Наибольшее выделение кишечных вирусов происходит летом и осенью в связи с увеличением количества кишечных заболеваний. Однако вспышки гастроэнтеритов, вызванных ротавирусами, встречаются обычно зимой и ранней весной. Массивное выделение энтеровирусов из кишечника больных людей и здоровых вирусоносителей вызывает значительное обсеменение вирусами сточных вод, а устойчивость их к неблагоприятным факторам внешней среды обусловливает длительное выживание в воде. Таким образом, сточные воды являются основным резервуаром энтеровирусов во внешней среде.

Длительность сохранения вирусов в воде. Вирусы обнаруживаются в концентрации 1 млн. на 1 г. Время пе-реживания некоторых вирусов в воде достигает нескольких месяцев.

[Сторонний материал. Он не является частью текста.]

(** [trim_start_matches('v')] *)
Definition check_compose_version (v : text) : res anyhow unit :=
  let first := default [] (head (split_on 46 (drop_while (Z.eqb 118) v))) in
  major ← ok_or (parse_uint u32_max first) "Docker Compose returned an unrecognized version"%string;
  bail_if (major <? 2) "Docker Compose v2 or newer is required".

Definition check_engine_version (v : option text) : res anyhow unit :=
  v ← ok_or v "Docker Engine returned an unrecognized version"%string;
  bail_if (bool_decide (trim v = [])) "Docker Engine returned an empty version".

Definition validate_engine_os (os : option text) : res anyhow unit :=
  os ← ok_or os "Docker Engine returned an unrecognized container operating system"%string;
  bail_if (negb (bool_decide (os = str "linux"))) "Talos requires Linux containers".

(** The executable is located; a command follows for each of the checks. *)
Definition detect_docker : M unit :=
  _ ← external;
  docker ← get_answers;
  _ ← external;
  _ ← lift (check_compose_version (compose_version docker));
  _ ← external;
  _ ← lift (check_engine_version (engine_version docker));
  _ ← external;
  lift (validate_engine_os (os_type docker)).

(** ** Docker Compose (compose.rs) *)

Definition materialize_assets : M unit := external.
Definition ensure_local_certificate : M unit := external.

(** Compose reads the environment file. *)
Definition compose_env : M InstallationConfig :=
  c ← get_core;
  v ← lift (ok_or (talos_env c) "the Compose environment file is missing"%string);
  mret (config v).

Definition project_validate : M unit := external.
Definition up_database : M unit := external.
Definition database_preflight : M unit := external.
Definition database_migrate : M unit :=
  c ← compose_env; effect (set_schema (Some (application c))).
(** [docker compose up]: the services depend on the migration job, which runs first. *)
Definition up_all : M unit := c ← compose_env; _ ← effect (log_start c); effect (set_running (Some c)).
Definition project_stop : M unit := effect (set_running None).
Definition stop_application_services : M unit := effect (set_running None).
Definition stop_database : M unit := external.
Definition stop_traefik : M unit := external.
Definition restart_traefik : M unit := external.

(** The volumes hold a bundled database. *)
Definition remove_with_volumes (c : InstallationConfig) : M unit :=
  effect (fun x => set_running None (if is_bundled (database c) then set_schema None x else x)).

(** [dropdb], [createdb], [pg_restore] *)
Definition restore_postgres_dump (dump : option Application) : M unit :=
  _ ← effect (set_schema None);
  _ ← external;
  effect (set_schema dump).

(** ** Services (diagnostics.rs) *)

Definition next_report : M (option (list ComposeEntry)) := fun w =>
  (after (core w) (set_reports (tail (reports (input w))) (input w)), Ok (default None (head (reports (input w))))).

Definition parse_entry (e : ComposeEntry) : res anyhow ServiceStatus :=
  n ← ok_or (entry_service e) "Docker Compose ps entry is missing Service"%string;
  st ← ok_or (entry_state e) "Docker Compose ps entry is missing State"%string;
  _ ← bail_if (negb (bytes_all (fun b => is_ascii_alphanumeric b || one_of "_-" b) n) || (64 <? str_len st))
        "Docker Compose ps returned an unsafe status value";
  Ok {| service := n; service_state := st;
        health := match entry_health e with Some h => if bool_decide (h = []) then None else Some h | None => None end;
        exit_code := entry_exit_code e |}.

(** The order of strings is that of their bytes. *)
Fixpoint bytes_le (a b : list Z) : bool :=
  match a, b with
  | [], _ => true
  | _ :: _, [] => false
  | x :: a, y :: b => (x <? y) || ((x =? y) && bytes_le a b)
  end.

(** A stable sort. *)
Fixpoint insert_status (s : ServiceStatus) (l : list ServiceStatus) : list ServiceStatus :=
  match l with
  | [] => [s]
  | x :: l => if bytes_le (utf8 (service s)) (utf8 (service x)) then s :: x :: l else x :: insert_status s l
  end.

Definition parse_compose_ps (entries : option (list ComposeEntry)) : res anyhow (list ServiceStatus) :=
  entries ← ok_or entries "Docker Compose ps returned malformed JSON"%string;
  statuses ← foldM (fun l e => s ← parse_entry e; Ok (l ++ [s])) [] entries;
  Ok (foldr insert_status [] statuses).

Definition collect_service_status : M (list ServiceStatus) := _ ← external; r ← next_report; lift (parse_compose_ps r).

Definition required_services (c : InstallationConfig) : list text :=
  map str ["api_backend"; "frontend"; "talos_relay"; "talos_server"; "traefik"]%string ++
  (if is_bundled (database c) then [str "postgres"] else []).

Definition check_service (statuses : list ServiceStatus) (name : text) : res anyhow unit :=
  status ← ok_or (List.find (fun s => bool_decide (service s = name)) statuses)
             "required service is absent from Compose status"%string;
  bail_if (negb (bool_decide (service_state status = str "running")) ||
           match health status with Some h => negb (bool_decide (h = str "healthy")) | None => false end)
    "required service is not ready".

Definition start_and_verify (c : InstallationConfig) : M unit :=
  _ ← up_all;
  statuses ← collect_service_status;
  lift (check_all (check_service statuses) (required_services c)).

(** ** Protected files (secure_fs.rs) *)

Definition read_file {A} (f : Core -> option A) : M A :=
  _ ← external; c ← get_core; lift (ok_or (f c) "could not read the protected file"%string).

(** [OperationLock::acquire], and its release when the operation returns. *)
Definition with_lock {A} (m : M A) : M A :=
  c ← get_core;
  _ ← lift (bail_if (locked c) "another operation may be active");
  _ ← effect (set_locked true);
  r ← catch m;
  _ ← ignore (effect (set_locked false));
  lift r.

Definition set_state (st : DeploymentState) : M unit :=
  fun w => (after (set_mem st (core w)) (input w), Ok tt).
Definition get_state : M DeploymentState := c ← get_core; mret (mem c).

(** [state.save(..)] *)
Definition save : M unit :=
  now ← now_unix;
  st ← get_state;
  let st := set_transition now st in
  _ ← set_state st;
  effect (set_state_json (Some st)).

Длительность сохранения в воде вирусов значительно повышается при понижении температуры. Так, вирус полиомиелита выживает в речной и водопроводной воде при температуре 4° С 90 дней, а при температуре 37 и 20° С соответственно 10 и около 40 дней. Чем выше исходная концентрация вируса, тем более длительное время он обнаруживается в воде. Сроки выживания колеблются для разных вирусов. Наиболее длительно в воде выживают вирусы Коксаки группы А, менее длительно — вирусы полиомиелита, наиболее короткие сроки выживаемости — для вирусов Коксаки группы В (30—50 дней). Вирусы ECHO 7 более длительно выживают в воде, чем вирусы полиомиелита. Аденовирусы более устойчивы, чем вирусы полиомиелита и ECHO. Аденовирусы некоторых серотипов сохраняли свою активность в воде при температуре 4° С в течение 2 лет и более. К неблагоприятным факторам внешней среды наиболее устойчив из группы энтеровирусов вирус гепатита А. Вирус способен к длительному выживанию в воде в течение нескольких недель и даже месяцев. Известны водные вспышки гепатита А, например, распространение инфекции через сырую колодезную воду. Выживаемость вирусов более продолжительна в загрязненных водах. В морской воде сроки выживаемости более короткие в связи с повышенным содержанием солей и наличием йода, обладающего вирулицид- ным действием. Возможное вирулицидное действие оказывают находящиеся в морской воде микроорганизмы и растворенные химические вещества.